When the invention of polyphase currents became known, it led naturally to the idea of utilizing them for the transmission of power between two synchronous machines of the same type. Bradley, in America, and Haselwander, in Germany, took out patents, as early as 1887, the former on a two-phase synchronous motor, and the latter on a three-phase synchronous motor. In both cases the motor was produced by making taps on a Gramme ring and connecting these with insulated rings mounted on the armature-shaft. Non-synchronous motors were only invented in the following year, by Ferraris and by Tesla.
It was in 1891, at the Frankfort Exhibition, that synchronous polyphase motors, with flat ring or Gramme ring armatures, constructed by the firms of Schuckert and of Lahmeyer, and of sizes as large as 50 H.P., were seen, for the first time, alongside the first non-synchronous motors of Dolivo-Dobrowolski and of Brown. Since that time the principle of synchronous motor operation has been extended to ordinary polyphase alternators, with any winding whatever, stationary or movable, with poles alternating or not; and the only improvements that have been made have been in the means of their excitation or of starting them.
Over-excited Synchronous Motors
In 1890-1 Swinburne had had the idea of producing, by means of over-excited synchronous motors, the relatively considerable magnetizing current consumed by his "hedgehog" transformers. Under these conditions the motor played the same role as a condenser. This very interesting property was utilized industrially in 1893 in the Bulach-Oerlikon power-transmission installation, at the suggestion of Dolivo-Dobrowolski; and it was also used in the distributing system at Bockenheim, by Lahmeyer, to compensate for the wattless current of the non-synchronous motors, and even for raising the voltage of the generators. This method has come into extensive use at the present time, especially in the United States.
It constitutes an advantage in favor of synchronous motors, and it has prevented them from disappearing from the commercial field, after the development of motors of revolving field type, which are quite superior to them from other standpoints, notably in regard to starting power. It is desirable to utilize, wherever possible, both these types of motors in distributions of mechanical power. The synchronous polyphase motors are especially useful. They start readily without load, are self-exciting, and have an efficiency equal to that of alternators.

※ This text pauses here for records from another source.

Lemma decode_source_map t m w :
  v = JObject m → source_ty t = true →
  (λ l, JObject (bm_of_list l)) <$>
    traverse (λ '(name, value), pair name <$> decode t value) m = Ok w →
  w = v ∧ vty definitions (TMap t) v.
Proof.
  intros -> Ht H. res_inv. inversion Hwf as [| | | | |? Hs Hl]; subst.
  rewrite Forall_forall in Hl.
  eapply (traverse_id _ (λ kv, vty definitions t kv.2)) in Ha as [-> ?];
    [split; [by rewrite bm_of_list_sorted|by constructor]|].
  intros [k x] y Hx Hy. res_inv. apply IH in Ha0 as [-> ?]; [done| |done|by apply (Hl (k, x))].
  by eapply jdepth_object.
Qed.

Lemma decode_source_option t w :
  source_ty t = true → decode_tagged_unary span decode s! "option" t v = Ok w →
  w = v ∧ vty definitions (TOption t) v.
Proof.
  unfold decode_tagged_unary. intros Ht H.
  destruct (yao_object v) as [tag|] eqn:E; [|done].
  destruct (get_is "kind" _ tag) eqn:Hk; [|done]. simpl in H.
  destruct (get_is "variant" s! "none" tag) eqn:Hn.
  { injection H as <-. split; [done|]. by eapply V_none. }
  destruct (get_is "variant" s! "some" tag) eqn:Hs; [|done]. res_inv. split; [done|].
  pose proof (tag_get_depth _ _ _ _ E Ha). eapply V_some; [done..|].
  eapply IH; [lia|done|by eapply tag_get_wf|done].
Qed.

Lemma decode_source_result t1 t2 w :
  source_ty t1 = true → source_ty t2 = true → decode_result span decode t1 t2 v = Ok w →
  w = v ∧ vty definitions (TResult t1 t2) v.
Proof.
  unfold decode_result. intros Ht1 Ht2 H.
  destruct (yao_object v) as [tag|] eqn:E; [|done].
  destruct (get_is "kind" _ tag) eqn:Hk; [|done]. simpl in H. res_inv.
  pose proof (tag_get_depth _ _ _ _ E Ha). pose proof (tag_get_wf _ _ _ _ Hwf E Ha).
  destruct (get_is "variant" s! "ok" tag) eqn:Hn.
  { res_inv. split; [done|]. eapply V_ok; [done..|]. eapply IH; [lia|done..]. }
  destruct (get_is "variant" s! "err" tag) eqn:Hs; [|done]. res_inv. split; [done|].
  eapply V_err; [done..|]. eapply IH; [lia|done..].
Qed.

Lemma decode_source_named name w :
  decode_named definitions span decode name v = Ok w →
  w = v ∧ vty definitions (TNamed name) v.
Proof.
  unfold decode_named. intros H. res_inv. apply source_definition_fields in Ha as Hfs.
  destruct (yao_object v) as [tag|] eqn:E; [|done].
  destruct (get_is "type" name tag) eqn:Hty; [|done]. simpl in H. res_inv. split; [done|].
  destruct a as [n fs sp|n vs sp].
  - destruct (get_is "kind" s! "record" tag) eqn:Hk; [|done]. simpl in Ha0.
    eapply validate_named_fields_vty in Ha0 as (m & ? & ? & ?); [|done..]. by eapply V_record.
  - destruct (get_is "kind" s! "variant" tag) eqn:Hk; [|done]. simpl in Ha0. res_inv.
    eapply validate_named_fields_vty in Ha0 as (m & ? & ? & ?); [|done| |done..].
    + by eapply V_variant.
    + rewrite Forall_forall in Hfs. eapply Hfs, list_elem_of_In, find_some; done.
Qed.
End cases.

Lemma decode_source_sound v : decodes_to_itself v.
Proof.
  induction v as [v IH] using json_depth_ind. intros t w Hsrc Hwf H.
  destruct (leaf_ty t) eqn:Hleaf; [by eapply decode_leaf_sound|].
  rewrite decode_value_eq in H. destruct t; try discriminate Hleaf; simpl in H, Hsrc.
  - destruct v; try done. by eapply decode_source_list.
  - destruct v; try done. by eapply decode_source_map.
  - done.
  - by apply decode_source_option.
  - apply andb_true_iff in Hsrc as []. by apply decode_source_result.
  - by apply decode_source_named.
Qed.
End decode_source.

(** ** Completeness *)

Section decode_complete.
Context (definitions : Definitions) (span : SourceSpan).
Local Abbreviation decode := (decode_value definitions span).

Lemma traverse_total {E A B} (f : A → result E B) l :
  (∀ x, x ∈ l → ∃ y, f x = Ok y) → ∃ l', traverse f l = Ok l'.
Proof.
  induction l as [|x l IH]; intros Hf; simpl; [eauto|].
  destruct (Hf x) as [y ->]; [set_solver|]. simpl.
  destruct IH as [l' ->]; [set_solver|]. simpl. eauto.
Qed.

Lemma validate_named_fields_total fs tag m :
  bm_get s! "fields" tag = Some (JObject m) → length m = length fs →
  Forall (λ d, ∃ w w', bm_get (fname d) m = Some w ∧ decode (fty d) w = Ok w') fs →
  validate_named_fields span decode fs tag = Ok tt.
Proof.
  intros Hm Hlen Hall. unfold validate_named_fields. rewrite Hm. simpl.
  rewrite Hlen, Nat.eqb_refl. simpl. apply try_each_Ok. eapply Forall_impl; [exact Hall|].
  intros d (w & w' & Hw & Hdec). simpl. rewrite Hw. simpl. by rewrite Hdec.
Qed.

Lemma decode_encoded_fields_total m fs :
  Forall (λ nt, ∃ w w', bm_get nt.1 m = Some w ∧ decode nt.2 w = Ok w') fs →
  ∃ o, decode_encoded_fields span decode m fs = Ok o.
Proof.
  induction 1 as [|[n t] fs (w & w' & Hw & Hdec) _ [o IH]]; simpl in *; [eauto|].
  rewrite Hw. simpl. rewrite Hdec. simpl. rewrite IH. simpl. eauto.
Qed.

Lemma decode_value_total v t : vty definitions t v → ∃ w, decode t v = Ok w.
Proof.
  revert t. induction v as [v IH] using json_depth_ind. intros t Hv.
  rewrite decode_value_eq. destruct Hv; simpl; try (by eauto).
  - rewrite H. simpl. eauto.
  - destruct (traverse_total (decode t) l) as [l' Hl']; [|by rewrite Hl'; simpl; eauto].
    rewrite Forall_forall in H. intros x Hx. apply IH; [by apply jdepth_array|by apply H].
  - destruct (traverse_total (λ '(name, value), pair name <$> decode t value) m) as [l' Hl'];
      [|rewrite Hl'; simpl; eauto].
    rewrite Forall_forall in H. intros [k x] Hx.
    destruct (IH x) with (t := t) as [y ->]; [by eapply jdepth_object|by apply (H (k, x))|].
    simpl. eauto.
  - unfold decode_structural. rewrite H.
    destruct (decode_encoded_fields_total m fs) as [o ->]; [|simpl; eauto].
    eapply Forall_impl; [exact H1|]. intros [n t] (w & Hw & Ht). simpl in *.
    destruct (IH w) with (t := t) as [y Hy]; [by eapply structural_fields_depth|done|]. eauto.
  - unfold decode_tagged_unary. rewrite H, H0, H1. simpl. eauto.
  - unfold decode_tagged_unary. rewrite H, H0. simpl. case_match; [eauto|].
    rewrite H1, H2. simpl. pose proof (tag_get_depth _ _ _ _ H H2).
    destruct (IH w) with (t := t) as [y ->]; [lia|done|]. simpl. eauto.
  - unfold decode_result. rewrite H, H0, H2, H1. simpl.
    pose proof (tag_get_depth _ _ _ _ H H2).
    destruct (IH w) with (t := a) as [y ->]; [lia|done|]. simpl. eauto.
  - unfold decode_result. rewrite H, H0, H2. simpl.
    assert (get_is "variant" s! "ok" tag = false) as ->.
    { apply get_is_str in H1. unfold get_is. rewrite H1. by vm_compute. }
    rewrite H1. pose proof (tag_get_depth _ _ _ _ H H2).
    destruct (IH w) with (t := b) as [y ->]; [lia|done|]. simpl. eauto.
  - rewrite H. simpl. eauto.
  - rewrite H. simpl. eauto.
  - rewrite H. simpl. eauto.
  - apply reference_view_Some in H as (tag & H1 & H2 & H3 & H4).
    unfold decode_opaque. rewrite H1, H2, H3, H4. simpl. eauto.
  - unfold decode_opaque. rewrite H, H0, H1. simpl. eauto.
  - unfold decode_named. rewrite H, H0, H1, H2. simpl.
    rewrite (validate_named_fields_total _ _ _ H3 H4); [simpl; eauto|].
    eapply Forall_impl; [exact H5|]. intros d (w & Hw & Ht). simpl in *.
    pose proof (tag_get_depth _ _ _ _ H0 H3). apply bm_get_elem in Hw as Hd.
    apply jdepth_object in Hd. destruct (IH w) with (t := fty d) as [y Hy]; [lia|done|]. eauto.
  - unfold decode_named. rewrite H, H0, H1, H2, H3. simpl. rewrite H4. simpl.
    rewrite (validate_named_fields_total _ _ _ H5 H6); [simpl; eauto|].
    eapply Forall_impl; [exact H7|]. intros d' (w & Hw & Ht). simpl in *.
    pose proof (tag_get_depth _ _ _ _ H0 H5). apply bm_get_elem in Hw as Hd.
    apply jdepth_object in Hd. destruct (IH w) with (t := fty d') as [y Hy]; [lia|done|]. eauto.
Qed.
End decode_complete.

(** ** Structural records *)

Lemma structural_entries_map l :
  structural_entries (map (λ '(name, value), structural_entry name value) l) = Some l.
Proof. induction l as [|[n v] l IH]; simpl; [done|]. by rewrite IH. Qed.

Lemma structural_fields_value l :
  structural_fields (structural_record_value l) = Some (bm_of_list l).
Proof.
  unfold structural_fields, structural_record_value, tagged, yao_object. simpl.
  change (get_is "kind" _ _) with true. simpl.
  change (bm_get s! "fields" _) with
    (Some (JArray (map (λ '(name, value), structural_entry name value) l))).
  simpl. by rewrite structural_entries_map.
Qed.

Lemma structural_record_field_value m n :
  structural_record_field (structural_record_value m) n = bm_get n m.
Proof.
  unfold structural_record_field, structural_record_value, tagged, yao_object. simpl.
  change (get_is "kind" _ _) with true. simpl.
  change (bm_get s! "fields" _) with
    (Some (JArray (map (λ '(name, value), structural_entry name value) m))).
  simpl. induction m as [|[k v] m IH]; simpl; [done|].
  change (jget s! "name" (structural_entry k v)) with (Some (JString k)). simpl.
  rewrite str_eqb_sym. by destruct (n =s k).
Qed.

(** With distinct names the two readers of a structural record agree. *)
Lemma structural_record_readers l n :
  NoDup l.*1 → structural_record_field (structural_record_value l) n = bm_get n (bm_of_list l).
Proof. intros Hl. by rewrite structural_record_field_value, bm_get_of_list. Qed.

Lemma jobj_wf l : Forall (λ kv, json_wf kv.2) l → json_wf (jobj l).
Proof.
  rewrite Forall_forall. intros Hl. constructor; [apply bm_wf_of_list|]. apply Forall_forall.
  intros kv Hkv%bm_of_list_elem. apply list_elem_of_fmap in Hkv as (kv' & -> & Hin).
  by apply (Hl kv').
Qed.

Lemma tagged_wf l : Forall (λ kv, json_wf kv.2) l → json_wf (tagged l).
Proof.
  intros Hl. constructor; [repeat constructor|]. constructor; [by apply jobj_wf|constructor].
Qed.

Lemma structural_record_value_wf l :
  Forall (λ nv, json_wf nv.2) l → json_wf (structural_record_value l).
Proof.
  intros Hl. apply tagged_wf. repeat (constructor; simpl). rewrite Forall_map.
  eapply Forall_impl; [exact Hl|]. intros [n v] Hv. apply jobj_wf. by repeat constructor.
Qed.

Section decode_spine.
Context (definitions : Definitions) (span : SourceSpan)
  (Hdefs : source_definitions definitions).
Local Abbreviation decode := (decode_value definitions span).

(** What decoding a structural record returns: the declared fields, in order. *)
Lemma decode_encoded_fields_inv m fs o :
  decode_encoded_fields span decode m fs = Ok o →
  ∃ l, o = map (λ '(name, value), structural_entry name value) l
       ∧ Forall2 (λ nt nv, nt.1 = nv.1 ∧
                    ∃ x, bm_get nt.1 m = Some x ∧ decode nt.2 x = Ok nv.2) fs l.
Proof.
  revert o. induction fs as [|[n t] fs IH]; intros o H; simpl in H; res_inv.
  - exists []. by split.
  - destruct (IH _ Ha1) as (l & -> & Hl). exists ((n, a0) :: l).
    split; [done|]. constructor; [|done]. simpl. eauto.
Qed.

Objections to synchronous motors
The principal objection to synchronous motors (which is, however, in certain cases, an advantage) is the impossibility of modifying their speed of rotation (without modifying that of the generators). Revolving field motors are superior to them in that respect, but this advantage is obtained at the expense of efficiency. Commutator motors, of which no mention will be made here, are alone capable of running at all speeds, the same as direct current motors; and for this reason they present a certain amount of interest.